Re: RAID-1 performance under 2.4 and 2.6

From: Bill Davidsen
Date: Thu Mar 27 2008 - 17:47:38 EST


J.A. Magallón wrote:

But you shouldn't have to tweak anything.
Let's forget for a moment calling dd a 'benchmark'. The fact is that a
certain program (in its default behaviour, dd if=xxx of=yyy) is waaay
slower in 2.6 than in 2.4. So something has gone nuts.

Ah, agreement from another direction. Yes, portable solutions often use tools like awk, grep, and sed, which do just the very thing which make 2.6 unhappy. And to claim that this is a vm problem (hopefully not) and that Linux is no longer good at complex tasks like copying a large file a line at a time, at leat unless you have GBs of memory so it can "scale," I really hope that's very wrong.

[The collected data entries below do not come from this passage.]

(** C5, as amended: when the backend answers a request with 401 and the
    endpoint is neither the refresh nor the login endpoint, the client
    first calls the token refresh endpoint, once. If the refresh does not
    answer with an ok status, the request is not retried: the client logs
    out, redirects to [/login] (in a browser) and throws the session
    expired error. If the refresh succeeds, the client retries the request
    exactly once, with the new token when there is one, and returns or
    throws according to that answer alone, without logout, even when the
    answer is 401 again. For the refresh and login endpoints a 401 is
    thrown as an ordinary API error, without refresh, retry or logout. *)
Theorem unauthorized_refreshes_then_retries_once (b : Backend) (hasWindow : bool)
    (baseUrl endpoint : string) (w : World) (resp : Response) :
  network b (length (calls w)) = Responds resp -> status resp = 401 ->
  let n := length (calls w) in
  let exempt := includes "/auth/refresh-token" endpoint || includes "/auth/login" endpoint in
  let first := mkCall (baseUrl +:+ endpoint) (accessToken b n) in
  let refresh := mkCall (baseUrl +:+ "/auth/refresh-token") None in
  let retry := mkCall (baseUrl +:+ endpoint)
                 (match accessToken b (S (S n)) with
                  | Some t => Some t
                  | None => accessToken b n
                  end) in
  let result := fst (request b hasWindow baseUrl endpoint w) in
  let w' := snd (request b hasWindow baseUrl endpoint w) in
  (exempt = true ->
     result = inr (errorOf resp) /\ calls w' = calls w ++ [first]
     /\ loggedOut w' = loggedOut w /\ location w' = location w)
  /\ (exempt = false -> answeredOk (network b (S n)) = false ->
       result = inr sessionExpired /\ calls w' = calls w ++ [first; refresh]
       /\ loggedOut w' = (if hasWindow then true else loggedOut w)
       /\ location w' = (if hasWindow then Some "/login" else location w))
  /\ (exempt = false -> answeredOk (network b (S n)) = true ->
       result = settle (network b (S (S n)))
       /\ calls w' = calls w ++ [first; refresh; retry]
       /\ loggedOut w' = loggedOut w /\ location w' = location w).
Proof.
  intros Hfirst H401. cbv zeta. unfold request, fetch. rewrite Hfirst, H401.
  change (401 =? 401) with true. cbn [andb].
  rewrite <- negb_orb.
  destruct (includes "/auth/refresh-token" endpoint || includes "/auth/login" endpoint)
    eqn:Hex; cbn [negb].
  - split; [intros _|split; intros; discriminate].
    unfold ok. rewrite H401. by cbn.
  - split; [intros; discriminate|].
    unfold refreshTokens, fetch; cbn [calls].
    rewrite !length_snoc.
    split; intros _ Hok.
    + destruct (network b (S (length (calls w)))) as [r|t]; simpl in Hok.
      * rewrite Hok. destruct hasWindow; cbn; by rewrite <- app_assoc.
      * destruct hasWindow; cbn; by rewrite <- app_assoc.
    + destruct (network b (S (length (calls w)))) as [r|t]; simpl in Hok; [|discriminate].
      rewrite Hok. unfold getAccessToken; cbn [calls].
      rewrite !length_snoc.
      destruct (network b (S (S (length (calls w))))) as [r2|t2]; cbn.
      * destruct (ok r2); cbn; by rewrite <- !app_assoc.
      * by rewrite <- !app_assoc.
Qed.
(** [s.split(None, maxsplit)]: at most [maxsplit] words are cut off the
    front; what is left, without its leading white space, is the last
    item when it is not empty. *)
Fixpoint split_ws (maxsplit : nat) (s : string) : list string :=
  match lstrip s with
  | EmptyString => []
  | r =>
      match maxsplit with
      | O => [r]
      | S m => let (w, rest) := take_word r in w :: split_ws m rest
      end
  end.

End Py.

Import Py.

Global Instance result_ret : MRet result := @Ok.
Global Instance result_bind : MBind result := fun A B f m => Py.bind m f.

Definition NL : ascii := "010"%char.
Definition EQ : ascii := "="%char.

(** ** The text parsers *)

(** One iteration of the loop of [parse_simple_config]. *)
Definition simple_config_line (config : gmap string string) (line : string)
  : result (gmap string string) :=
  let line := strip line in
  if String.eqb line "" || startswith "#" line || negb (contains EQ line)
  then Ok config
  else
    '(key, value) ← unpack2 (split1 EQ line);
    Ok (<[strip key := strip value]> config).

Definition parse_simple_config (file_content : string)
  : result (gmap string string) :=
  for_each simple_config_line (split NL file_content) ∅.

(** Python values that end up in the metadata record: the results of
    [ast.literal_eval] and the scalars of the YAML files.  [PyOther] is an
    object of any other type, kept by the text [str()] gives for it. *)
Inductive pyval : Type :=
| PyNone
| PyBool (b : bool)
| PyInt (n : Z)
| PyStr (s : string)
| PyOther (text : string).

(** [ast.literal_eval] belongs to the Python library, not to the tool: it
    is an interface here.  Its argument is a [str] or [None]. *)
Class LiteralEval := literal_eval : option string -> result pyval.

(** One iteration of the loop of [parse_c_header_defines].  [key_value]
    holds what follows the first item of [line.split(None, 2)]: with two
    items they are the key and the value; otherwise [key_value + [None]]
    is unpacked into two targets, which works for one item only. *)
Definition c_header_line `{LiteralEval} (config : gmap string pyval)
    (line : string) : result (gmap string pyval) :=
  if negb (startswith "#define" line) then Ok config
  else
    match split_ws 2 line with
    | [] => Raise ValueError
    | _ :: key_value =>
        '(key, value) ←
          match key_value with
          | [key; value] => Ok (key, Some value)
          | [key] => Ok (key, None)
          | _ => Raise ValueError
          end;
        match literal_eval value with
        | Ok v => Ok (<[key := v]> config)
        | Raise ValueError | Raise SyntaxError => Ok config
        | Raise e => Raise e
        end
    end.

Definition parse_c_header_defines `{LiteralEval} (file_content : string)
  : result (gmap string pyval) :=
  for_each c_header_line (split NL file_content) ∅.

Definition SP : ascii := " "%char.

The typical question is 'who cares dd ?'. And the answer: all normal
applications that just read and write, that do not use any *advise()
because they tried to be portable, that are not rewritten and fancy
optimized to take advantage of latest kernel knobs, in short, any normal
app that just fopen()s and fread()s...

Major company seen in the news which has custom QA hardware which writes one very long line of ASCII every 100ms for 17hrs, and now they have to read it with awk or perl and write info to multiple data files.

Seriously, are people telling that I have to tweak my app to get the
same performance that in 2.4 ? The basic performance should be the same,
and all those knobs should let you get _better_ throughput, not just the
same. To say anything else is to hide the head on the floor...

I just copied an 8GB DVD image from one drive to another. I checked, it doesn't go through a dial-up modem, it's just painfully *slow*.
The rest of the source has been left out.